About this task: Go through the entries below and give the number of lines that have the string "measurement", and only that.

(Saved data entries)
══════════

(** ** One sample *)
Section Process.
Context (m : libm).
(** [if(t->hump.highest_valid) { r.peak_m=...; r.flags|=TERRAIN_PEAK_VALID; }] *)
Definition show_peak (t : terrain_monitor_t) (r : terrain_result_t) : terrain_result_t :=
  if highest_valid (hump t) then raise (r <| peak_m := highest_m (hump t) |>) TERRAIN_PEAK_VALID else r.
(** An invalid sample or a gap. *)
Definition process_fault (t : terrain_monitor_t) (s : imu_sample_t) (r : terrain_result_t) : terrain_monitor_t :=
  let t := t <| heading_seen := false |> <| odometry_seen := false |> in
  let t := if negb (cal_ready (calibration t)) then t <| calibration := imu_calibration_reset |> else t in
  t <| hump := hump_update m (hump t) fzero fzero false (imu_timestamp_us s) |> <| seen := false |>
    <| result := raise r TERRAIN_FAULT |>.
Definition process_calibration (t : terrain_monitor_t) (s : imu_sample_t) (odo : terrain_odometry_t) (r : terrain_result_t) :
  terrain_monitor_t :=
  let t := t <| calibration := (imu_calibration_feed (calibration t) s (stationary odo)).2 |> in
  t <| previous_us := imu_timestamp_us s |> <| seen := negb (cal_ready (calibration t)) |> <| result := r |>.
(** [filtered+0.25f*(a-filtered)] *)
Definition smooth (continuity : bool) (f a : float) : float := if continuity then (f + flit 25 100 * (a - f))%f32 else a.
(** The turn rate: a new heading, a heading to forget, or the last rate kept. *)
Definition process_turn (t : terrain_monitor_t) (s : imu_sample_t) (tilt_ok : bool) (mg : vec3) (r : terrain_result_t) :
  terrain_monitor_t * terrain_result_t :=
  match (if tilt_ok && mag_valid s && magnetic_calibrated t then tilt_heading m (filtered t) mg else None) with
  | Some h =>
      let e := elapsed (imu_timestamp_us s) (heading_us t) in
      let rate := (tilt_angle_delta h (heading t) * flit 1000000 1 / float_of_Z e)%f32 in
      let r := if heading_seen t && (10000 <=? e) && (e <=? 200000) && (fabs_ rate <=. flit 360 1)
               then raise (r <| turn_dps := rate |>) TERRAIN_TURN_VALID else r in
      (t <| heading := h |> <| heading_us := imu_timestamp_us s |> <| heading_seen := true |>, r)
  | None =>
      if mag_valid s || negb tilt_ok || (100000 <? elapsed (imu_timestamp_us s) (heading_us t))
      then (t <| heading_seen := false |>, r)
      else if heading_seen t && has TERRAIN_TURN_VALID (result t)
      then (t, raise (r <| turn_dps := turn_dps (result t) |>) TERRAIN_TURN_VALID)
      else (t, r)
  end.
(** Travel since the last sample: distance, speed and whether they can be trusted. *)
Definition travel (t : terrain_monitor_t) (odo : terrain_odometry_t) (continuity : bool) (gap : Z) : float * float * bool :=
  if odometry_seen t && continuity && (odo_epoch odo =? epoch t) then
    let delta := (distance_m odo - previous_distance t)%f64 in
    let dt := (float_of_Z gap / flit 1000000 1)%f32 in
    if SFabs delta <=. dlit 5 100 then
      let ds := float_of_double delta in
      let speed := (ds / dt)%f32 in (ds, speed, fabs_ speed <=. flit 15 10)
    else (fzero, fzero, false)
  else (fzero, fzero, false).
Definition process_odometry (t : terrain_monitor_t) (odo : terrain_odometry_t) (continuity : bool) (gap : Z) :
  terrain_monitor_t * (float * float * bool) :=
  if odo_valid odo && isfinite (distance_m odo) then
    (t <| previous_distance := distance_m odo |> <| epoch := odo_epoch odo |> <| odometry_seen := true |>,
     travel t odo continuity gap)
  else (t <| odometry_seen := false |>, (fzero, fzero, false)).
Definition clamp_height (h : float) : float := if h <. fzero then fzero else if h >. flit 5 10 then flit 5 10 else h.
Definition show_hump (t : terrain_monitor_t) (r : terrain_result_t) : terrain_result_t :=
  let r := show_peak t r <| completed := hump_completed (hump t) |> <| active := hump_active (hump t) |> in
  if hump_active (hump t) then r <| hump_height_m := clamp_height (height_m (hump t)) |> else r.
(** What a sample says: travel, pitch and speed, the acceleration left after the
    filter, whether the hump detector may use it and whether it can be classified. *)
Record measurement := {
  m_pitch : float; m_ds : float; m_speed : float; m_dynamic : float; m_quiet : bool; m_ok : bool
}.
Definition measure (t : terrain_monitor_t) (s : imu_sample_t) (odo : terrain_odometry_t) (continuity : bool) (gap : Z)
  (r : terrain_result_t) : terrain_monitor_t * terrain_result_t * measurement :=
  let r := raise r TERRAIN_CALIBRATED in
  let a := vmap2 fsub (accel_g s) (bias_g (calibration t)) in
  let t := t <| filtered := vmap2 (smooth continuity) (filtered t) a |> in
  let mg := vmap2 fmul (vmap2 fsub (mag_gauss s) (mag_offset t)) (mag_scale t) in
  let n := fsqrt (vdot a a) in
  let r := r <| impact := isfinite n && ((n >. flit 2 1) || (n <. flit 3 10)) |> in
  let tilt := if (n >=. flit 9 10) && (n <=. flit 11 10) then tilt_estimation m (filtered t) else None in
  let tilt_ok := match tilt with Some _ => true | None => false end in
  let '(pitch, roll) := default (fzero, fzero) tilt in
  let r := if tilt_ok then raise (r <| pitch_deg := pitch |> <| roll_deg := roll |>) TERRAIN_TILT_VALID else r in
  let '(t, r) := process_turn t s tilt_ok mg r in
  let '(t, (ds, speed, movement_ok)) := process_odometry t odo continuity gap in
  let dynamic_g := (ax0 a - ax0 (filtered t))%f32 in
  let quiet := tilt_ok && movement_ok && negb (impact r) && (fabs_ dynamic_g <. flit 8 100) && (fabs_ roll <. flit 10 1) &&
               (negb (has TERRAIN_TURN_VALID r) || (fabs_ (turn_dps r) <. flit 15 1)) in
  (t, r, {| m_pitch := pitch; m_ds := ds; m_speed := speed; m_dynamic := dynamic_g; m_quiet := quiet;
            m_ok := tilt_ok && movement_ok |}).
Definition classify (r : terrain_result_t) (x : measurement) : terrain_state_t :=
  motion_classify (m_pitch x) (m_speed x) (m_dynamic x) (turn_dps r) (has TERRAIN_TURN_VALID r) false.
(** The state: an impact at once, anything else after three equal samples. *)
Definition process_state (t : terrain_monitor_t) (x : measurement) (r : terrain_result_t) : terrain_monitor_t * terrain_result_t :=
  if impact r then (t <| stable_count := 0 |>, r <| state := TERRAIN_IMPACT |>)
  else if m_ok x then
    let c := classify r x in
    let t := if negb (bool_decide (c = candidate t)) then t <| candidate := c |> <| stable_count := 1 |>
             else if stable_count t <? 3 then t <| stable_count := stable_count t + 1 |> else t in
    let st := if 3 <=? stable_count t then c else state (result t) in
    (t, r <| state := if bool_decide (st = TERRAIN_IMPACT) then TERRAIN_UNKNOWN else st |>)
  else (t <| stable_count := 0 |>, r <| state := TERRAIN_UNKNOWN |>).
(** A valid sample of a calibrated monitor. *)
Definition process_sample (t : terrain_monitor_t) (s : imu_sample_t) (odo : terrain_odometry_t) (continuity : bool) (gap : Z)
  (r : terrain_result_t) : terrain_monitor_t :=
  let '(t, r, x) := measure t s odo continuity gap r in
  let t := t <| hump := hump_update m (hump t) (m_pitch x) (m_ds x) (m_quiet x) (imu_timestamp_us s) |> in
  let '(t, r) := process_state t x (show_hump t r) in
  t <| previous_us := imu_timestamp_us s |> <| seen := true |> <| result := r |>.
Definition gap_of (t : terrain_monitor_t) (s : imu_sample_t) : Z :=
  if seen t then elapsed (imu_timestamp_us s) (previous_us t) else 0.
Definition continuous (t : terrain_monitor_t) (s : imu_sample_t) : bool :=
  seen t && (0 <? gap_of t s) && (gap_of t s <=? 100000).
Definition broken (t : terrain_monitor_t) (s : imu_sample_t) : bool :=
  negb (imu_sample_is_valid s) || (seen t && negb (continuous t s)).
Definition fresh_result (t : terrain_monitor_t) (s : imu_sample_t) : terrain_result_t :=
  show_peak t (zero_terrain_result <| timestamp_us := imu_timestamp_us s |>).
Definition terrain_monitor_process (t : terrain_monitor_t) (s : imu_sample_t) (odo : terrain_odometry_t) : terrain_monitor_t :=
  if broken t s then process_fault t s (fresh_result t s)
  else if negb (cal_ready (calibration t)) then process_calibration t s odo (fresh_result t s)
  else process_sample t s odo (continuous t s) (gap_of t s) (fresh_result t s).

══════════

Written response: 4